Hibata.id, Boalemo – Suasana khidmat menyelimuti Lapangan Alun-Alun Tilamuta saat Pemerintah Kabupaten Boalemo memperingati Hari Pendidikan Nasional (Hardiknas) 2026, Sabtu (02/05).
Ribuan pelajar, guru, dan pejabat daerah hadir. Namun lebih dari sekadar upacara, momen ini menyimpan pesan kuat tentang arah masa depan pendidikan di daerah itu.
Wakil Bupati Boalemo Lahmuddin Hambali yang memimpin upacara langsung mengingatkan bahwa Hardiknas bukan sekadar agenda rutin.
Ia menegaskan, pendidikan harus bergerak maju—tidak hanya mencetak siswa pintar, tetapi juga membentuk karakter.
Nilai-nilai yang diwariskan Ki Hajar Dewantara kembali digaungkan.
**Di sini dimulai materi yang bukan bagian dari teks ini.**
Lemma mdns_record_roundtrip_witness :
  exists o' s' d' t', mdns_add_answer rt_outpkt (can_domain [120]) 33 1 1 120 (Some record_srv) 6 (Some (can_domain [99; 97; 110])) record_heap =
      Ok (ERR_OK, o', s') /\ write_offset o' = 45 /\ holds d' (wire_name [[120]; TOPDOMAIN_LOCAL]) /\
    mdns_read_answer (pbufs s') (bytes s') record_packet 1 =
      Ok (ERR_OK, set_parse_offset 45 record_packet, mk_answer (mk_rr_info d' 33 1) 0x8000 120 8 37, 0) /\
    holds t' (wire_name rt_labels) /\ mdns_readname (pbufs s') (bytes s') 0x100 43 = Ok (45, t').
Proof.
  assert (Hd : holds (can_domain [120]) (wire_name [[120]; TOPDOMAIN_LOCAL])) by (apply can_holds; [cbn; lia|cbn; lia|repeat constructor; unfold is_u8; lia]).
  assert (Hf : Forall wf_label [[120]; TOPDOMAIN_LOCAL]) by (repeat constructor; try (cbn; lia); unfold is_u8; lia).
  assert (Hcl : clear 44 [[120]; TOPDOMAIN_LOCAL]) by (repeat constructor; try (cbn; lia); lia).
  assert (Ht : target_ok 44 record_target).
  { split; [apply can_holds; [cbn; lia|cbn; lia|repeat constructor; unfold is_u8; lia]|]. split; [repeat constructor; try (cbn; lia); unfold is_u8; lia|].
    split; [repeat constructor; try (cbn; lia); lia|vm_compute; congruence]. }
  destruct (mdns_record_roundtrip 44 0 record_heap rt_pbuf rt_head rt_rest rt_outpkt (can_domain [120]) [[120]; TOPDOMAIN_LOCAL]
    33 1 1 120 (Some record_srv) record_target rt_ok ltac:(cbn; lia) Hd Hf Hcl ltac:(vm_compute; congruence) ltac:(unfold is_u16; lia) ltac:(lia)
    ltac:(unfold is_u32; lia) ltac:(repeat constructor; unfold is_u8; lia) ltac:(discriminate) Ht ltac:(vm_compute; congruence))
    as (o' & s' & before & tv & rest' & E & Hok & Hread & t' & Ht' & Er).
  assert (Eo : match mdns_add_answer rt_outpkt (can_domain [120]) 33 1 1 120 (Some record_srv) 6 (Some (can_domain [99; 97; 110])) record_heap with
    | Ok (_, o, s) => write_offset o = 45 /\ match mdns_read_answer (pbufs s) (bytes s) record_packet 1 with
        | Ok (_, _, a, _) => rd_length a = 8 /\ rd_offset a = 37 | _ => False end
    | _ => False end) by (vm_compute; by split_and!).
  change (zlen (raw (Some record_srv))) with 6 in *. change (fst <$> record_target) with (Some (can_domain [99; 97; 110])) in E.
  rewrite E in Eo. destruct Eo as [Eo Elen].
  destruct (Hread record_packet 1) as (d' & Hd' & Ed); [reflexivity|reflexivity|reflexivity|lia|].
  rewrite Ed in Elen. cbn [rd_length rd_offset] in Elen. destruct Elen as [El Eb]. rewrite El, Eb, Eo in Ed. rewrite Eb, Eo in Er.
  exists o', s', d', t'. split; [exact E|]. split; [exact Eo|]. split; [exact Hd'|]. split; [exact Ed|]. split; [exact Ht'|exact Er].
Defined.
(* ===== verification/MdnsBoard.v ===== *)
(** What the board registers with the responder: the calls of [main] in
    src/src/main.c. *)

From Stdlib Require Import ZArith Lia.
From stdpp Require Import base list numbers gmap.
From S2P Require Import Prelude Mmio Mem Memp Timeouts Pbuf Ip6Addr Chksum Udp Netif Ip6Out Mld6 Addrs Nd6 Stack MdnsDomain MdnsOut MdnsIn Mdns.

Open Scope Z_scope.

(** ["%d"] of a number that is not negative. *)
Fixpoint decimal_from (fuel : nat) (n : Z) (behind : list Z) : list Z :=
  let l := 48 + n mod 10 :: behind in
  match fuel with O => l | S fuel => if n / 10 =? 0 then l else decimal_from fuel (n / 10) l end.
Definition decimal (n : Z) : list Z := decimal_from 10 n [].
(** [snprintf] into an array of sixteen characters. *)
Definition snprintf16 (l : list Z) : list Z := take 15 l.

(** ["cangw%d"]. *)
Definition host_name (node : Z) : list Z := snprintf16 ([99; 97; 110; 103; 119] ++ decimal node).
(** ["can-%d-%d"]. *)
Definition srv_name (node i : Z) : list Z := snprintf16 ([99; 97; 110; 45] ++ decimal node ++ [45] ++ decimal i).
(** ["_cannelloni"]. *)
Definition cannelloni_service : list Z := [95; 99; 97; 110; 110; 101; 108; 108; 111; 110; 105].
(** [cannelloni->Init.port]. *)
Definition init_port (node i : Z) : Z := u16 (20000 + node * 10 + i).

Section Board.
Context {PP RP HP UP QP MP DV PS KP : Type} `{PoolOps PP} `{PoolOps RP} `{HeapOps HP} `{PoolOps UP} `{PoolOps QP}
  `{PoolOps MP} `{PoolOps PS} `{PoolOps KP}.
Abbreviation st := (net PP RP HP UP (ipst QP MP DV)).
Context {HK : Hooks st}.
Abbreviation mio := (io (timers PS (mworld st KP))).
Variable SIZEOF_MDNS_HOST SIZEOF_MDNS_SERVICE : Z.
Variable mempool_init : KP -> KP.

(** Before the loop over the interfaces, and in it. *)
Definition register_host (netif node : Z) : mio Z :=
  _ ← mdns_resp_init mempool_init; mdns_resp_add_netif SIZEOF_MDNS_HOST netif (host_name node).
Definition register_service (netif node i : Z) : mio Z :=
  mdns_resp_add_service SIZEOF_MDNS_SERVICE netif (srv_name node i) cannelloni_service DNSSD_PROTO_UDP (init_port node i) 0 0.
End Board.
Konsep asah, asih, dan asuh dinilai masih relevan untuk menjawab tantangan zaman.
“Pendidikan bukan hanya soal angka dan nilai. Ini tentang membangun manusia seutuhnya,” kata Lahmuddin.
Ia juga mengaitkan arah pendidikan dengan visi Presiden Prabowo Subianto yang menempatkan sektor pendidikan sebagai kunci lahirnya sumber daya manusia unggul.
Di balik itu, pemerintah tengah mendorong perubahan besar. Mulai dari digitalisasi sekolah, peningkatan kualitas guru, hingga penguatan literasi dan kemampuan STEM.
Program pembelajaran mendalam atau Deep Learning ikut menjadi fokus baru.
Namun satu hal yang paling ditekankan, sekolah harus terasa seperti rumah kedua.
Tempat yang aman, nyaman, sekaligus membentuk kepribadian dan kepemimpinan siswa.
Di akhir amanatnya, Lahmuddin mengajak semua pihak bergerak bersama.
Ia percaya, dengan pola pikir maju dan kerja sama yang kuat, pendidikan di Boalemo bisa melahirkan generasi yang tidak hanya cerdas, tapi juga tangguh menghadapi masa depan.
Pesan itu sederhana, tapi penting—masa depan daerah ini dimulai dari ruang-ruang kelas hari ini.